━━━━━ Task material
(** X3: the base formula depends on the two ratings through their
    difference only: adding the same amount to both changes nothing. *)
Theorem pair_formula_shift (k a b c w : R) :
  Rating._calculate_delta_scores_pair k (a + c) (b + c) w
  = Rating._calculate_delta_scores_pair k a b w.
Proof.
  unfold Rating._calculate_delta_scores_pair.
  replace ((a + c) / 400) with (a / 400 + c / 400) by field.
  replace ((b + c) / 400) with (b / 400 + c / 400) by field.
  rewrite !Rpower_plus.
  pose proof (Rpower10_pos (a / 400)). pose proof (Rpower10_pos (b / 400)).
  pose proof (Rpower10_pos (c / 400)).
  field. split; nra.
Qed.

(** ** The player loop in general *)

Lemma nth_error_combine_Some {A B : Type} (l : list A) (l' : list B) (i : nat) (a : A) (b : B) :
  nth_error l i = Some a -> nth_error l' i = Some b ->
  nth_error (combine l l') i = Some (a, b).
Proof.
  revert l l'. induction i as [|i IH]; intros [|x l] [|y l']; simpl; try discriminate.
  - congruence.
  - apply IH.
Qed.

Lemma member_In (players : list (Outcome * R)) (o : Outcome) (e : R) :
  In (o, e) players -> In e (members o players).
Proof.
  intros Hin. unfold members. apply in_map_iff. exists (o, e). split; [reflexivity|].
  apply filter_In. split; [assumption|]. destruct o; reflexivity.
Qed.

Lemma Outcome_eqb_eq (a b : Outcome) : Outcome_eqb a b = true -> a = b.
Proof. destruct a, b; simpl; congruence. Qed.

Lemma is_single_team_Some (g : Rating.groups) (o : Outcome) :
  Rating.is_single_team g o = true -> Rating.single_team_outcome g = Some o.
Proof.
  unfold Rating.is_single_team. destruct (Rating.single_team_outcome g) as [o'|]; [|discriminate].
  intros H. apply Outcome_eqb_eq in H. congruence.
Qed.

(** In a single team no pairing of groups is played. *)
Lemma single_team_no_inter (k : R) (g : Rating.groups) (o : Outcome) :
  Rating.single_team_outcome g = Some o ->
  Rating.win_loss k g = 0 /\ Rating.win_draw k g = 0 /\ Rating.loss_draw k g = 0.
Proof.
  unfold Rating.single_team_outcome, Rating.win_loss, Rating.win_draw, Rating.loss_draw.
  destruct (Rating.counts g Win) as [|w]; destruct (Rating.counts g Loss) as [|l];
    destruct (Rating.counts g Draw) as [|d]; cbn; rewrite ?andb_false_r; cbn;
    intros H; try discriminate; auto.
Qed.

(** Two groups with members leave no single team. *)
Lemma two_groups_no_single (g : Rating.groups) (o1 o2 : Outcome) :
  o1 <> o2 -> Rating.counts g o1 <> 0%nat -> Rating.counts g o2 <> 0%nat ->
  Rating.single_team_outcome g = None.
Proof.
  unfold Rating.single_team_outcome. intros Hne H1 H2.
  destruct o1, o2; try congruence;
    destruct (Rating.counts g Win) as [|w]; destruct (Rating.counts g Loss) as [|l];
    destruct (Rating.counts g Draw) as [|d]; try congruence; cbn;
    rewrite ?andb_false_r; reflexivity.
Qed.

Section Loop.

Variables (k : R) (outcomes : list Outcome) (elos : list R).

Let g := Rating.group_players outcomes elos.
Let players := combine outcomes elos.

(** The body of the loop never raises on a player of the match. *)
Lemma player_delta_total (o : Outcome) (e : R) :
  In (o, e) players -> exists d, Rating.player_delta k g (o, e) = Ok d.
Proof.
  intros Hin. unfold Rating.player_delta.
  rewrite (inter_group_Ok k g o (member_counted outcomes elos o e Hin)). cbn [bind].
  destruct (Rating.is_single_team g o) eqn:Es; [|eauto].
  apply is_single_team_Some in Es.
  unfold Rating.intra_group, Rating.single_team_elos. rewrite Es.
  unfold g at 1 2 3. rewrite group_elos_members. fold players.
  assert (HinS : In e (sorted (members o players))).
  { eapply Permutation_in; [apply sorted_perm | apply member_In; exact Hin]. }
  destruct (index_In _ _ HinS) as (p & Hp). rewrite Hp. cbn [bind].
  pose proof (index_lt _ _ _ Hp) as Hlt.
  unfold getitem.
  rewrite (nth_error_nth' (sorted (members o players)) e) by lia. cbn [bind].
  destruct (_ =? _)%nat; eauto.
Qed.

Lemma player_deltas_total :
  exists deltas, Rating.player_deltas k g players = Ok deltas.
Proof.
  assert (H : forall l, incl l players ->
                        exists deltas, Rating.player_deltas k g l = Ok deltas).
  { induction l as [|[o e] rest IH]; intros Hincl; [eexists; reflexivity|].
    destruct (player_delta_total o e (Hincl _ (or_introl eq_refl))) as (d & Hd).
    destruct IH as (ds & Hds); [intros x Hx; apply Hincl; right; exact Hx|].
    exists (d :: ds). cbn [Rating.player_deltas]. rewrite Hd. cbn [bind].
    rewrite Hds. reflexivity. }
  apply H, incl_refl.
Qed.

(** What the loop gives a player: the inter-group portion of its group, and
    in a single team the draw formula against some rating of the team. *)
Lemma player_delta_shape (o : Outcome) (e d : R) :
  In (o, e) players -> Rating.player_delta k g (o, e) = Ok d ->
  (Rating.is_single_team g o = false
   /\ d = inter_total k g o / INR (Rating.counts g o))
  \/ (Rating.is_single_team g o = true
      /\ exists opp, d = Rating._calculate_delta_scores_pair k e opp (1 / 2)).
Proof.
  intros Hin. unfold Rating.player_delta.
  pose proof (member_counted outcomes elos o e Hin) as Hc. fold g in Hc.
  rewrite (inter_group_Ok k g o Hc). cbn [bind].
  destruct (Rating.is_single_team g o) eqn:Es.
  - intros H. right. split; [reflexivity|].
    destruct (intra_group_value _ _ _ _ _ H) as (p & opp & _ & _ & ->).
    exists opp.
    destruct (single_team_no_inter k g o (is_single_team_Some g o Es)) as (Hwl & Hwd & Hld).
    unfold inter_total. rewrite Hwl, Hwd, Hld.
    assert (INR (Rating.counts g o) <> 0) by (apply not_0_INR; assumption).
    destruct o; field; assumption.
  - intros H. injection H as <-. left. auto.
Qed.

End Loop.
(** Run the monad one step: unfold [mret], [mbind] and the state accessors. *)
Ltac run := cbn [mret M_ret mbind M_bind gets modify panic diverge].

Lemma bind_ok {S A B} (c : M S A) (k : A -> M S B) s a s' :
  c s = Ok a s' -> (c ≫= k) s = k a s'.
Proof. intros H. unfold mbind, M_bind. now rewrite H. Qed.

(** A loop keeps an invariant that may mention its variable. *)
Lemma for_loop_ok {S} (I : Z -> S -> Prop) n : forall i body s,
  I i s -> (forall k s, i <= k < i + Z.of_nat n -> I k s -> exists s', body k s = Ok tt s' /\ I (k + 1) s') ->
  exists s', for_loop n i body s = Ok tt s' /\ I (i + Z.of_nat n) s'.
Proof.
  induction n as [|n IH]; intros i body s HI Hb.
  - exists s. split; [done|]. now rewrite Z.add_0_r.
  - destruct (Hb i s ltac:(lia) HI) as (s1 & E1 & H1).
    destruct (IH (i + 1) body s1 H1) as (s2 & E2 & H2); [intros k s0 Hk; apply Hb; lia|].
    exists s2. cbn [for_loop]. rewrite (bind_ok _ _ _ _ _ E1). split; [exact E2|].
    now replace (i + Z.of_nat (Datatypes.S n)) with (i + 1 + Z.of_nat n) by lia.
Qed.

Lemma bind_assoc {S A B C} (c : M S A) (k : A -> M S B) (k' : B -> M S C) s :
  ((c ≫= k) ≫= k') s = (c ≫= (fun a => k a ≫= k')) s.
Proof. unfold mbind, M_bind. now destruct (c s). Qed.

(** The state a run ends in; [s] if it does not end. *)
Definition after {S A} (c : M S A) (s : S) : S := match c s with Ok _ s' => s' | _ => s end.

Lemma after_ok {S A} (c : M S A) s a s' : c s = Ok a s' -> after c s = s'.
Proof. intros E. unfold after. now rewrite E. Qed.

Lemma bind_panic {S A B} (c : M S A) (k : A -> M S B) s msg :
  c s = Panic msg -> (c ≫= k) s = Panic msg.
Proof. intros H. unfold mbind, M_bind. now rewrite H. Qed.

Lemma bind_ok_inv {S A B} (c : M S A) (k : A -> M S B) s b s' :
  (c ≫= k) s = Ok b s' -> exists a s1, c s = Ok a s1 /\ k a s1 = Ok b s'.
Proof. unfold mbind, M_bind. destruct (c s); naive_solver. Qed.

(** A loop that returns has kept what its rounds keep. *)
Lemma for_loop_keeps {S} (I : Z -> S -> Prop) body n : forall i s s',
  (forall k s s', i <= k < i + Z.of_nat n -> I k s -> body k s = Ok tt s' -> I (k + 1) s') ->
  I i s -> for_loop n i body s = Ok tt s' -> I (i + Z.of_nat n) s'.
Proof.
  induction n as [|n IH]; intros i s s' Hb HI E.
  - injection E as <-. now rewrite Z.add_0_r.
  - apply bind_ok_inv in E as ([] & s1 & E1 & E2). replace (i + Z.of_nat (Datatypes.S n)) with (i + 1 + Z.of_nat n) by lia.
    apply (IH (i + 1) s1 s'); [intros k s0 s2 Hk; apply Hb; lia| |exact E2]. apply (Hb i s s1); (done || lia).
Qed.

(** ** Integer lemmas *)

Lemma u64_small x : is_u64 x -> u64 x = x.
Proof. apply Z.mod_small. Qed.

Lemma u32_small x : is_u32 x -> u32 x = x.
Proof. apply Z.mod_small. Qed.

Lemma u64_range x : is_u64 (u64 x).
Proof. apply Z.mod_pos_bound; lia. Qed.

Lemma u32_range x : is_u32 (u32 x).
Proof. apply Z.mod_pos_bound; lia. Qed.

Lemma i32_range x : - 2^31 <= i32 x < 2^31.
Proof. unfold i32. pose proof (Z.mod_pos_bound (x + 2^31) (2^32)). lia. Qed.

Lemma i32_small x : - 2^31 <= x < 2^31 -> i32 x = x.
Proof. intros. unfold i32. rewrite Z.mod_small; lia. Qed.

#[export] Hint Resolve u64_range u32_range i32_range : xv6.

(** A mask of low bits is a remainder. *)
Lemma land_low_mod x n : 0 <= n -> Z.land x (2^n - 1) = x mod 2^n.
Proof.
  intros. replace (2^n - 1) with (Z.ones n) by (rewrite Z.ones_equiv; lia).
  now apply Z.land_ones.
Qed.

(** Clearing low bits rounds down to a multiple. *)
Lemma land_clear_low x n :
  0 <= n -> Z.land x (Z.lnot (2^n - 1)) = x - x mod 2^n.
Proof.
  intros Hn. replace (2^n - 1) with (Z.ones n) by (rewrite Z.ones_equiv; lia).
  rewrite <- Z.ldiff_land, Z.ldiff_ones_r by lia.
  rewrite Z.shiftl_mul_pow2, Z.shiftr_div_pow2 by lia.
  pose proof (Z.div_mod x (2^n)). lia.
Qed.
(* ===== verification/Block.v ===== *)
(** * Fields of a byte array

    A disk block or a structure on disk is a list of bytes; the C code reads
    and writes its integer fields through casts of a pointer into it.  Here
    are those reads and writes, with the laws of arrays. *)

From stdpp Require Import base numbers list.
From Stdlib Require Import ZifyBool.
From S2P Require Import Prelude Mem.

Open Scope Z_scope.

(** The [n] bytes of [d] from offset [i], and [d] with [bs] at offset [i]. *)
Definition slice (i n : Z) (d : list Z) : list Z := take (Z.to_nat n) (drop (Z.to_nat i) d).
Definition splice (i : Z) (bs d : list Z) : list Z :=
  take (Z.to_nat i) d ++ bs ++ drop (Z.to_nat i + length bs) d.

(** Little-endian fields. *)
Definition get16 (off : Z) (d : list Z) : Z := le_val (slice off 2 d).
Definition put16 (off v : Z) (d : list Z) : list Z := splice off (le_bytes 2 v) d.
Definition get32 (off : Z) (d : list Z) : Z := le_val (slice off 4 d).
Definition put32 (off v : Z) (d : list Z) : list Z := splice off (le_bytes 4 v) d.

(** A byte. *)
Definition get8 (off : Z) (d : list Z) : Z := default 0 (d !! Z.to_nat off).
Definition put8 (off v : Z) (d : list Z) : list Z := <[Z.to_nat off := u8 v]> d.

Lemma length_splice i bs d :
  0 <= i -> i + Z.of_nat (length bs) <= Z.of_nat (length d) -> length (splice i bs d) = length d.
Proof. intros. unfold splice. rewrite !length_app, length_take, length_drop. lia. Qed.

Lemma lookup_splice i bs d k :
  0 <= i -> i + Z.of_nat (length bs) <= Z.of_nat (length d) ->
  splice i bs d !! k =
  if decide (Z.to_nat i <= k < Z.to_nat i + length bs)%nat then bs !! (k - Z.to_nat i)%nat else d !! k.
Proof.
  intros Hi Hl. unfold splice. rewrite lookup_app. destruct (decide (k < Z.to_nat i)%nat) as [Hk|Hk].
  - rewrite lookup_take_lt by done. rewrite decide_False by lia.
    destruct (d !! k) eqn:E; [done|]. apply lookup_ge_None in E. lia.
  - rewrite lookup_take_ge by lia. rewrite lookup_app, length_take.
    replace (Z.to_nat i `min` length d)%nat with (Z.to_nat i) by lia.
    destruct (decide (k < Z.to_nat i + length bs)%nat) as [Hk'|Hk'].
    + rewrite decide_True by lia. destruct (bs !! (k - Z.to_nat i)%nat) eqn:E; [done|].
      apply lookup_ge_None in E. lia.
    + rewrite decide_False by lia. rewrite (proj2 (lookup_ge_None bs _)) by lia.
      rewrite lookup_drop. f_equal. lia.
Qed.

Lemma lookup_slice i n d k :
  0 <= i -> slice i n d !! k = if decide (k < Z.to_nat n)%nat then d !! (Z.to_nat i + k)%nat else None.
Proof.
  intros. unfold slice. destruct (decide (k < Z.to_nat n)%nat).
  - rewrite lookup_take_lt by done. apply lookup_drop.
  - now rewrite lookup_take_ge by lia.
Qed.

Lemma slice_splice i bs d :
  0 <= i -> i + Z.of_nat (length bs) <= Z.of_nat (length d) ->
  slice i (Z.of_nat (length bs)) (splice i bs d) = bs.
Proof.
  intros Hi Hl. apply list_eq. intros k. rewrite lookup_slice, lookup_splice by done.
  destruct (decide (k < Z.to_nat (Z.of_nat (length bs)))%nat).
  - rewrite decide_True by lia. f_equal. lia.
  - symmetry. apply lookup_ge_None. lia.
Qed.

Lemma slice_splice_other i n j bs d :
  0 <= i -> 0 <= n -> 0 <= j -> j + Z.of_nat (length bs) <= Z.of_nat (length d) ->
  i + n <= j \/ j + Z.of_nat (length bs) <= i ->
  slice i n (splice j bs d) = slice i n d.
Proof.
  intros Hi Hn Hj Hl Hdis. apply list_eq. intros k. rewrite !lookup_slice, lookup_splice by done.
  destruct (decide (k < Z.to_nat n)%nat); [|done]. now rewrite decide_False by lia.
Qed.

Lemma length_slice i n d :
  0 <= i -> 0 <= n -> i + n <= Z.of_nat (length d) -> Z.of_nat (length (slice i n d)) = n.
Proof. intros. unfold slice. rewrite length_take, length_drop. lia. Qed.

Section fields.
Context (off : Z) (d : list Z) (Hoff : 0 <= off).

Lemma get32_put32 v : off + 4 <= Z.of_nat (length d) -> get32 off (put32 off v d) = u32 v.
Proof.
  intros H. unfold get32, put32. pose proof (slice_splice off (le_bytes 4 v) d Hoff) as E.
  rewrite length_le_bytes in E. change (Z.of_nat 4) with 4 in E. rewrite E by done.
  apply le_val_bytes.
Qed.

Lemma get16_put16 v : off + 2 <= Z.of_nat (length d) -> get16 off (put16 off v d) = u16 v.
Proof.
  intros H. unfold get16, put16. pose proof (slice_splice off (le_bytes 2 v) d Hoff) as E.
  rewrite length_le_bytes in E. change (Z.of_nat 2) with 2 in E. rewrite E by done.
  apply le_val_bytes.
Qed.

Lemma length_put32 v : off + 4 <= Z.of_nat (length d) -> length (put32 off v d) = length d.
Proof. intros. apply length_splice; [done|]. rewrite length_le_bytes. lia. Qed.

Lemma length_put16 v : off + 2 <= Z.of_nat (length d) -> length (put16 off v d) = length d.
Proof. intros. apply length_splice; [done|]. rewrite length_le_bytes. lia. Qed.

Lemma slice_put32 i n v :
  0 <= i -> 0 <= n -> off + 4 <= Z.of_nat (length d) -> i + n <= off \/ off + 4 <= i ->
  slice i n (put32 off v d) = slice i n d.
Proof. intros. apply slice_splice_other; rewrite ?length_le_bytes; lia. Qed.

Lemma slice_put16 i n v :
  0 <= i -> 0 <= n -> off + 2 <= Z.of_nat (length d) -> i + n <= off \/ off + 2 <= i ->
  slice i n (put16 off v d) = slice i n d.
Proof. intros. apply slice_splice_other; rewrite ?length_le_bytes; lia. Qed.
End fields.

Lemma get32_ne off off' v d :
  0 <= off -> 0 <= off' -> off' + 4 <= Z.of_nat (length d) -> off + 4 <= off' \/ off' + 4 <= off ->
  get32 off (put32 off' v d) = get32 off d.
Proof. intros. unfold get32. now rewrite slice_put32 by lia. Qed.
━━━━━━━━━━
Your instructions
Extract from the records above the lines from the one containing "bs _)) by lia." to the one containing "Lemma length_slice i", both lines included, exactly as they appear and with nothing else.

Answer to the exercise
    + rewrite decide_False by lia. rewrite (proj2 (lookup_ge_None bs _)) by lia.
      rewrite lookup_drop. f_equal. lia.
Qed.

Lemma lookup_slice i n d k :
  0 <= i -> slice i n d !! k = if decide (k < Z.to_nat n)%nat then d !! (Z.to_nat i + k)%nat else None.
Proof.
  intros. unfold slice. destruct (decide (k < Z.to_nat n)%nat).
  - rewrite lookup_take_lt by done. apply lookup_drop.
  - now rewrite lookup_take_ge by lia.
Qed.

Lemma slice_splice i bs d :
  0 <= i -> i + Z.of_nat (length bs) <= Z.of_nat (length d) ->
  slice i (Z.of_nat (length bs)) (splice i bs d) = bs.
Proof.
  intros Hi Hl. apply list_eq. intros k. rewrite lookup_slice, lookup_splice by done.
  destruct (decide (k < Z.to_nat (Z.of_nat (length bs)))%nat).
  - rewrite decide_True by lia. f_equal. lia.
  - symmetry. apply lookup_ge_None. lia.
Qed.

Lemma slice_splice_other i n j bs d :
  0 <= i -> 0 <= n -> 0 <= j -> j + Z.of_nat (length bs) <= Z.of_nat (length d) ->
  i + n <= j \/ j + Z.of_nat (length bs) <= i ->
  slice i n (splice j bs d) = slice i n d.
Proof.
  intros Hi Hn Hj Hl Hdis. apply list_eq. intros k. rewrite !lookup_slice, lookup_splice by done.
  destruct (decide (k < Z.to_nat n)%nat); [|done]. now rewrite decide_False by lia.
Qed.

Lemma length_slice i n d :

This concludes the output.